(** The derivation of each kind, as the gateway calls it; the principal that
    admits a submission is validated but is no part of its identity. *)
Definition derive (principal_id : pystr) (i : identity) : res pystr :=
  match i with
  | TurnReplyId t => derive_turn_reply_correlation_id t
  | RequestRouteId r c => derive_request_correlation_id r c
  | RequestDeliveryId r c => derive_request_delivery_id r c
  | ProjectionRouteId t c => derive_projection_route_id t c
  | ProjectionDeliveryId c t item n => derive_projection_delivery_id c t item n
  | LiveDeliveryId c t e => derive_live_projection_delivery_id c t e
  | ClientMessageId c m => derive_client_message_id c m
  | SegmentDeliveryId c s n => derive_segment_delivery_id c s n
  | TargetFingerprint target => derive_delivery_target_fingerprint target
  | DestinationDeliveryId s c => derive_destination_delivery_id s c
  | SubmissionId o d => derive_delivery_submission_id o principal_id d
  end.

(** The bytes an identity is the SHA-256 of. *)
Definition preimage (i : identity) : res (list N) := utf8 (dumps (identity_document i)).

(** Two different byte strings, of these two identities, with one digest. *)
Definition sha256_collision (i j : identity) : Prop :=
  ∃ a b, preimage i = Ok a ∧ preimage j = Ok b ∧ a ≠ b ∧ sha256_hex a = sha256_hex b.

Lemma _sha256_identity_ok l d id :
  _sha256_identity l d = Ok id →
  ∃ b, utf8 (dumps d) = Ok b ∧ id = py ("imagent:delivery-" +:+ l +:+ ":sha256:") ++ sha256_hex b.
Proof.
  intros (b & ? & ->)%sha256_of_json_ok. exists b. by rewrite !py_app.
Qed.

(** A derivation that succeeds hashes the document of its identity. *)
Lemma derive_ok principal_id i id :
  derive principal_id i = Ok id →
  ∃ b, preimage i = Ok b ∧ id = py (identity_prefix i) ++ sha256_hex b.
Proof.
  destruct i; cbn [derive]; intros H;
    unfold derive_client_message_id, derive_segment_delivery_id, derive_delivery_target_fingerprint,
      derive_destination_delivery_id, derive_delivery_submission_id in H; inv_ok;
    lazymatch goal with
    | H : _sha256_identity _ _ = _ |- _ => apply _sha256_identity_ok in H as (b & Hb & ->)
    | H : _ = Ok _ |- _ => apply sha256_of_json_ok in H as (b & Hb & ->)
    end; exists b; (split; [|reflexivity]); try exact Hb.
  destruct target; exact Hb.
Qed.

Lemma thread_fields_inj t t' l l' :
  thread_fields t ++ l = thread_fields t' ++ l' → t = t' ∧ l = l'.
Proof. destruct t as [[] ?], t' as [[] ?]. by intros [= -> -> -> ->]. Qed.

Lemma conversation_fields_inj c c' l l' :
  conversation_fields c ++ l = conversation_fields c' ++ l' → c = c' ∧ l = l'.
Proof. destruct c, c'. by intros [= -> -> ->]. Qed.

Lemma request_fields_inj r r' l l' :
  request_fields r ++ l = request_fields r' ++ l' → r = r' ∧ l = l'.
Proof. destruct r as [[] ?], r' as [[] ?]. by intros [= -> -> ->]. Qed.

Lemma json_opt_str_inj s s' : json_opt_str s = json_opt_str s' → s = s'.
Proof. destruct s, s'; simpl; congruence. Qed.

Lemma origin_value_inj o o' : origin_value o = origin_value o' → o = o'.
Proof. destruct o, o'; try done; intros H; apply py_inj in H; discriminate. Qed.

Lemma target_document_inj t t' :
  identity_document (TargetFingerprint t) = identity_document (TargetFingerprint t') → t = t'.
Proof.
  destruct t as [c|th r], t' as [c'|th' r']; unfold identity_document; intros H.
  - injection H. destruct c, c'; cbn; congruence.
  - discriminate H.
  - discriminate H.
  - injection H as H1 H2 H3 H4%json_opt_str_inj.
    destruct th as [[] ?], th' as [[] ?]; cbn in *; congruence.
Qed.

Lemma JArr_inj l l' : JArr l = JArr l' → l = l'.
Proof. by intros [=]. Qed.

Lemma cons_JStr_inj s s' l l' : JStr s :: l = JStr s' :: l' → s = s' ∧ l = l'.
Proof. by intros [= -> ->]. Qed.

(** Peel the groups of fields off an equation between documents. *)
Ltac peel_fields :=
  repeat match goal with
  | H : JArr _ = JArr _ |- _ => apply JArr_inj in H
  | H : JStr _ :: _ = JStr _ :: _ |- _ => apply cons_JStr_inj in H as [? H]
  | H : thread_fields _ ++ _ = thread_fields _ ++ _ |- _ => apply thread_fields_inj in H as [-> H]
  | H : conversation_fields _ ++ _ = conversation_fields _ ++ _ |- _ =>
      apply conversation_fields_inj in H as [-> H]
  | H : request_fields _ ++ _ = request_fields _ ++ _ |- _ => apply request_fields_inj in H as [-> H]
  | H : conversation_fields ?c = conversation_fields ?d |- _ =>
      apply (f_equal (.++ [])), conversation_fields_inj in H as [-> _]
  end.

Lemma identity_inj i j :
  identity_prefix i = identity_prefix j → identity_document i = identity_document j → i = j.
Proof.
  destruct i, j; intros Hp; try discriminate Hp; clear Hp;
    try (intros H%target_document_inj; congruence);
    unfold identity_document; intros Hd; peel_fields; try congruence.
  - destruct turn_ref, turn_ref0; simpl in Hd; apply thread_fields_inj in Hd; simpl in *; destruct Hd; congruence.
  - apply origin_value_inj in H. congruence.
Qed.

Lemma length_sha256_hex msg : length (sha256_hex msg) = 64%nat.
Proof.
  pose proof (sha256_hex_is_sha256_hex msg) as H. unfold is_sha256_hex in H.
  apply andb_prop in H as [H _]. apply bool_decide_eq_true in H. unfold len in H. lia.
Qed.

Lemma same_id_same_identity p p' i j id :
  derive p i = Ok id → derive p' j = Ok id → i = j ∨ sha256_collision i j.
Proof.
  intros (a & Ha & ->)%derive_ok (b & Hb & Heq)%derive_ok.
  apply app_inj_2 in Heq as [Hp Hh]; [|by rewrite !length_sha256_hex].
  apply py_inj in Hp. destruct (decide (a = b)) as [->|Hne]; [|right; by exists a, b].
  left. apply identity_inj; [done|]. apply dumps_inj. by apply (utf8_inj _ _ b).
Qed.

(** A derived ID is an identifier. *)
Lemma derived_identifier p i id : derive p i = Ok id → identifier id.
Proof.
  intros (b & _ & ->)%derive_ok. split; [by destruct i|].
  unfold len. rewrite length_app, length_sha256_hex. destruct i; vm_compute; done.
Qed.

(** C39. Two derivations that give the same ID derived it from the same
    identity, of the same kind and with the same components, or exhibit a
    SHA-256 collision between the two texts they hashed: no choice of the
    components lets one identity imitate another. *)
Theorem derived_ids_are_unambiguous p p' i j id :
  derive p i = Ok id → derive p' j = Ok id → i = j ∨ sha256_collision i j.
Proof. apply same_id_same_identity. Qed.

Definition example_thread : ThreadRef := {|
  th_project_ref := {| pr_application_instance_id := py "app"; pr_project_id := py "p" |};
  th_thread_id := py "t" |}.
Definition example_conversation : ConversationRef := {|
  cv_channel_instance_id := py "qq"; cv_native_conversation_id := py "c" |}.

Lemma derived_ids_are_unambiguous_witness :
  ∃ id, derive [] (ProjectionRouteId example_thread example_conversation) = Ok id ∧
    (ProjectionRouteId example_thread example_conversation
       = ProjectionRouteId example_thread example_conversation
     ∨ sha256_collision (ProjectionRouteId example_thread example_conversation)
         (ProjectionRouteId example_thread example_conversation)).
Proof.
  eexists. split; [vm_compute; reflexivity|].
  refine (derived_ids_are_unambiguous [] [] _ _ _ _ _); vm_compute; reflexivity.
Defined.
· · · · ·
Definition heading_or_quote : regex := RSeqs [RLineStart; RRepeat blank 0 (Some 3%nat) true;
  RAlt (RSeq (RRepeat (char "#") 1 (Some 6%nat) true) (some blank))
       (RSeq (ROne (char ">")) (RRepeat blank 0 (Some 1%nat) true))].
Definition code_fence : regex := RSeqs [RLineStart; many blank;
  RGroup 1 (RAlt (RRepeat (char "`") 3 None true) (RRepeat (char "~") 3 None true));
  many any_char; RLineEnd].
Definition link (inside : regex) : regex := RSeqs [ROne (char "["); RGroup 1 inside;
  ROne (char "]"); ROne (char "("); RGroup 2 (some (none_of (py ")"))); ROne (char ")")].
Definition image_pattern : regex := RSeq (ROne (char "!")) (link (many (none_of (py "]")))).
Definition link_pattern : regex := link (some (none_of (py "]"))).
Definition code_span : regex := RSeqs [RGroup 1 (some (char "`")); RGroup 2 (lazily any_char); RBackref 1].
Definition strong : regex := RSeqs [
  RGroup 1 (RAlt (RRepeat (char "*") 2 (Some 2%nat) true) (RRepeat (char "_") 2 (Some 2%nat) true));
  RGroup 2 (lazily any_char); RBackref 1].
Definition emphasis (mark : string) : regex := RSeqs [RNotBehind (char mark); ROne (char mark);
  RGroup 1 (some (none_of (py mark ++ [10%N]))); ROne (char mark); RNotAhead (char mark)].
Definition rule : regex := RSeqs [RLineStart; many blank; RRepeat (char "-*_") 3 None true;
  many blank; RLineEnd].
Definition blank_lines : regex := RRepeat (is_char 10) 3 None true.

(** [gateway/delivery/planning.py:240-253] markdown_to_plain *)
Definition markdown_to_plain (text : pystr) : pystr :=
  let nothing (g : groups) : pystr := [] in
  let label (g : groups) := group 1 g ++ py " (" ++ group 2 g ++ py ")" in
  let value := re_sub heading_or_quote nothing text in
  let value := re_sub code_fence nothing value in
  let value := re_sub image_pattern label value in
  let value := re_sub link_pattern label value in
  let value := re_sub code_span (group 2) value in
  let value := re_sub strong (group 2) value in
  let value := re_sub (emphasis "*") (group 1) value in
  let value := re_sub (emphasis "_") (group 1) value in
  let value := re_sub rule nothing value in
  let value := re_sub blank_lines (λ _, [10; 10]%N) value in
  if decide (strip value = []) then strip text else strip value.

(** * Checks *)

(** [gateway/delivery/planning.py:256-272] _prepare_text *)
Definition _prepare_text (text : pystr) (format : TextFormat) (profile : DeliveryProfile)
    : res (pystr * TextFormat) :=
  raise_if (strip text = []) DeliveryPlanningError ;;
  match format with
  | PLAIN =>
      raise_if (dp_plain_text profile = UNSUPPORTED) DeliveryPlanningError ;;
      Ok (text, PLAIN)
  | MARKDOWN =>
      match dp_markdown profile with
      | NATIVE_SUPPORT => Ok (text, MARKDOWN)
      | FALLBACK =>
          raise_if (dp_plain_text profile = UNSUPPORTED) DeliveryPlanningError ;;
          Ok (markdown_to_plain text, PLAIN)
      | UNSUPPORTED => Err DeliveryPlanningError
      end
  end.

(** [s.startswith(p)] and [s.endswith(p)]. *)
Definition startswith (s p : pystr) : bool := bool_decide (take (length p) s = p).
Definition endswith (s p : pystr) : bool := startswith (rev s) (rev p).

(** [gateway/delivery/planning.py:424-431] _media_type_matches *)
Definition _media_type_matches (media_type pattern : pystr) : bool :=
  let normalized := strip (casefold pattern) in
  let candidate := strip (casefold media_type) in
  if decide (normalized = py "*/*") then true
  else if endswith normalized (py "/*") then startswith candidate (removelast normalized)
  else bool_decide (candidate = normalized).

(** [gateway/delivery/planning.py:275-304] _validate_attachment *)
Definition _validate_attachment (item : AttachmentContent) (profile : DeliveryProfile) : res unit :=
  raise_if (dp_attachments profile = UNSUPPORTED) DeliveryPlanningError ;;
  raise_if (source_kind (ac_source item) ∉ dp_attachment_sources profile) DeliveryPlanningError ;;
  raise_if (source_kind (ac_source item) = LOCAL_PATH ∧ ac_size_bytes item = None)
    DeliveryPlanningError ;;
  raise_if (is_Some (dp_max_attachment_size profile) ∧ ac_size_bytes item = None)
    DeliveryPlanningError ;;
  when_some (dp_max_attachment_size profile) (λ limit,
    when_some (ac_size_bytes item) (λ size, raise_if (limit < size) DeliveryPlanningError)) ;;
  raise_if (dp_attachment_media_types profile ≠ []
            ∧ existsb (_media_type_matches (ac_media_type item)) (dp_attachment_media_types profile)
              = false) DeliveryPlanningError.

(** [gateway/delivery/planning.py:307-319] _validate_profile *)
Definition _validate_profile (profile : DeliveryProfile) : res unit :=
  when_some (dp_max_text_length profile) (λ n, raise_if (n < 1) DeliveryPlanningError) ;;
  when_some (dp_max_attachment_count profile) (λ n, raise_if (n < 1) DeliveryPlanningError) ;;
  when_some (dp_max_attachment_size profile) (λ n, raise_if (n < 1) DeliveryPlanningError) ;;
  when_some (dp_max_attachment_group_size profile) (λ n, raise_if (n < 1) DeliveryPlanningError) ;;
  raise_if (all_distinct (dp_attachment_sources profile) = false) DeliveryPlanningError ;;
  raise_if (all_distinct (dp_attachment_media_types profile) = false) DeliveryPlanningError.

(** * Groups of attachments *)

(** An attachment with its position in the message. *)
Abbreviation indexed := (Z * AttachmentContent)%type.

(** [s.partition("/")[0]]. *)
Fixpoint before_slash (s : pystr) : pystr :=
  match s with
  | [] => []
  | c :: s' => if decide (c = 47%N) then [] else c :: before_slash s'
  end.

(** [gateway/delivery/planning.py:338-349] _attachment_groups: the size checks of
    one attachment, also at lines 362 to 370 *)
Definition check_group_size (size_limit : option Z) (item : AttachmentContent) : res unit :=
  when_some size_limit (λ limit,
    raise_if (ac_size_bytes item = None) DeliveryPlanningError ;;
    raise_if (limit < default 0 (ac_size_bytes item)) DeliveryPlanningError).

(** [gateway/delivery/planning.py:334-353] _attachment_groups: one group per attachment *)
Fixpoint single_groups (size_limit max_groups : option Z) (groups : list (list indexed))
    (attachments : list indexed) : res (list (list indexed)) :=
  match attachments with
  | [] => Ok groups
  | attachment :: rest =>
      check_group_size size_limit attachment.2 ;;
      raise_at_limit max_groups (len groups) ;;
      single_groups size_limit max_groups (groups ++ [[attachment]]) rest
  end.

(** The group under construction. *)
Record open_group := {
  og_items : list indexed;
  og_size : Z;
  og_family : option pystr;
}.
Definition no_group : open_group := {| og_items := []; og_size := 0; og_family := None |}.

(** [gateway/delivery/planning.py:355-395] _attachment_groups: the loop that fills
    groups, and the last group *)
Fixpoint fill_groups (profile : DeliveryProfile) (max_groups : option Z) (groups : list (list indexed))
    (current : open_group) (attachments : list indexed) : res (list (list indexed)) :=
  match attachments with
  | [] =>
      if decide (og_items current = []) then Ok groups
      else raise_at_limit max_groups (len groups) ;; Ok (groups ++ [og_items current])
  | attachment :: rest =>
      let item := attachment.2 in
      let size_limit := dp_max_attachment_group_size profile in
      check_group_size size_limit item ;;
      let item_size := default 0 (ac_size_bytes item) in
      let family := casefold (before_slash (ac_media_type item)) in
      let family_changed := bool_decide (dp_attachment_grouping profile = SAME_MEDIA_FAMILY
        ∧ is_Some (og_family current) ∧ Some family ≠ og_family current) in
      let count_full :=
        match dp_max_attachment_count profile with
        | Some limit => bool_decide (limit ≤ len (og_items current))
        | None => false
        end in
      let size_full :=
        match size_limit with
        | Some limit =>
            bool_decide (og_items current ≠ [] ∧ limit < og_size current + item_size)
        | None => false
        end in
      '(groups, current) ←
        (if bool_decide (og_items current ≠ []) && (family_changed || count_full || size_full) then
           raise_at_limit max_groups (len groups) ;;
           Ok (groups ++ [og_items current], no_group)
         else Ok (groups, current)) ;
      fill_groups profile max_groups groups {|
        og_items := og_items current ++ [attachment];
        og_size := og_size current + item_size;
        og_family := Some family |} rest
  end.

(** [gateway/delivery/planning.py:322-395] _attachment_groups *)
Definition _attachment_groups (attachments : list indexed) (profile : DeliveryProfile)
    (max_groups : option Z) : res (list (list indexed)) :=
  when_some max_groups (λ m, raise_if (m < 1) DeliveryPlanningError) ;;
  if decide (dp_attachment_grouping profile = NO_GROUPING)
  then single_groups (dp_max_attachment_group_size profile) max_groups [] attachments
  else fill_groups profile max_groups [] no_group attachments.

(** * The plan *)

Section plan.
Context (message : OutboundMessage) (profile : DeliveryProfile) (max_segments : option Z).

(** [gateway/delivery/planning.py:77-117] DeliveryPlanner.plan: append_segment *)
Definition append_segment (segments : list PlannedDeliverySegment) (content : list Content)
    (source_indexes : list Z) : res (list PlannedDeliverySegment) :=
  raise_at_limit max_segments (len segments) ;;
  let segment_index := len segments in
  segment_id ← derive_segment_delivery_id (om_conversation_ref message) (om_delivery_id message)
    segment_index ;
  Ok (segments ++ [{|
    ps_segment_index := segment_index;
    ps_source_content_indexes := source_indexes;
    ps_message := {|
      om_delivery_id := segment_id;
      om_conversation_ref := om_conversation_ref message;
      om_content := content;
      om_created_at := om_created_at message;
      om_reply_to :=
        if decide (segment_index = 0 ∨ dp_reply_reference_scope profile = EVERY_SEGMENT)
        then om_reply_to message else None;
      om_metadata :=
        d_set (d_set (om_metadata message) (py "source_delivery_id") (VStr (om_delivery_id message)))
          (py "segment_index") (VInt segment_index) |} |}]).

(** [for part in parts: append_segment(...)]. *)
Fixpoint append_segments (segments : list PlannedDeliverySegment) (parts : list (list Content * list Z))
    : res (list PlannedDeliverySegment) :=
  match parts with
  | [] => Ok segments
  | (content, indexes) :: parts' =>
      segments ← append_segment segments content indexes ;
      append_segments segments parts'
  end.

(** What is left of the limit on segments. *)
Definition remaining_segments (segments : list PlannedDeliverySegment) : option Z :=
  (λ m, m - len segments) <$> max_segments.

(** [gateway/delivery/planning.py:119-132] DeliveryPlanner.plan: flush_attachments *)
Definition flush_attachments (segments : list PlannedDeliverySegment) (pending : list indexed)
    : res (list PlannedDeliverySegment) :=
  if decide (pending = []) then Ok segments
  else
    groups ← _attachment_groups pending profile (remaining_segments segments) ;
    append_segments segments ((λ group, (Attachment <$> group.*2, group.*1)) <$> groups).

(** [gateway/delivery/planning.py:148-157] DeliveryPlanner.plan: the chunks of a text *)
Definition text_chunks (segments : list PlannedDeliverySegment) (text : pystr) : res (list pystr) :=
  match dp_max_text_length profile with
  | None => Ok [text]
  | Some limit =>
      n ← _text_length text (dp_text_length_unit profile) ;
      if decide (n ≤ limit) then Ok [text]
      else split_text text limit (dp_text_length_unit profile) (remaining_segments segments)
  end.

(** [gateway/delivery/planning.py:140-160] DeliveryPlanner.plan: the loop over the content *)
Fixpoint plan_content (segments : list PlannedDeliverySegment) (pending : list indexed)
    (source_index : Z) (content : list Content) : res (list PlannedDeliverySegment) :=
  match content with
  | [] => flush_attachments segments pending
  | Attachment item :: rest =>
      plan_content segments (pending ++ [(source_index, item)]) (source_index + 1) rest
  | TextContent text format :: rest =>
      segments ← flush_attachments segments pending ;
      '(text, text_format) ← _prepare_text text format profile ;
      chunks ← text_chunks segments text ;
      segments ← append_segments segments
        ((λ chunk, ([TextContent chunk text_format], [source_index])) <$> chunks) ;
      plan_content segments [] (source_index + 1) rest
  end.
· · · · ·
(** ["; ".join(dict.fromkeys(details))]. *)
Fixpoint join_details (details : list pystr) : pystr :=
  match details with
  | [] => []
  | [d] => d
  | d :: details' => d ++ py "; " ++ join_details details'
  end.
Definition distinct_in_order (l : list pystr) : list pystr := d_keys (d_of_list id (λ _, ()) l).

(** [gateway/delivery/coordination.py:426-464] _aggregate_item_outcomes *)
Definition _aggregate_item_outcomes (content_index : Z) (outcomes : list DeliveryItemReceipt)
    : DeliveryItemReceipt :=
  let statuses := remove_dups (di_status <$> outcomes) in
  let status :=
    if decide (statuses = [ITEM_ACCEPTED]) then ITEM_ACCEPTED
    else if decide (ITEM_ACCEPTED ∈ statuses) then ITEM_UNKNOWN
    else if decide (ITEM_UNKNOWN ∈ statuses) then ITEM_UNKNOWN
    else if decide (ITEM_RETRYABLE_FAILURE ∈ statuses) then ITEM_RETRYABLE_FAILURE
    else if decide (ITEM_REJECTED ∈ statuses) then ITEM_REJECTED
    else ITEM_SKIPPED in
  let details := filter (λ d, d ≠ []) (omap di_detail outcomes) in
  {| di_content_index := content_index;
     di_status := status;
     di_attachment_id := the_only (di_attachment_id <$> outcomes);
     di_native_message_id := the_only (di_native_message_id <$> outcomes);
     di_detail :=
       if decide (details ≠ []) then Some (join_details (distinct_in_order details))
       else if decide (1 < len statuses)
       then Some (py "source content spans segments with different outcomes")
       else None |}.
· · · · ·
Filter the data down to the lines that contain the string "congruence", and copy them.

- RESPONSE AREA -
Proof. destruct s, s'; simpl; congruence. Qed.
  - injection H. destruct c, c'; cbn; congruence.
    destruct th as [[] ?], th' as [[] ?]; cbn in *; congruence.
    try (intros H%target_document_inj; congruence);
    unfold identity_document; intros Hd; peel_fields; try congruence.
  - destruct turn_ref, turn_ref0; simpl in Hd; apply thread_fields_inj in Hd; simpl in *; destruct Hd; congruence.
  - apply origin_value_inj in H. congruence.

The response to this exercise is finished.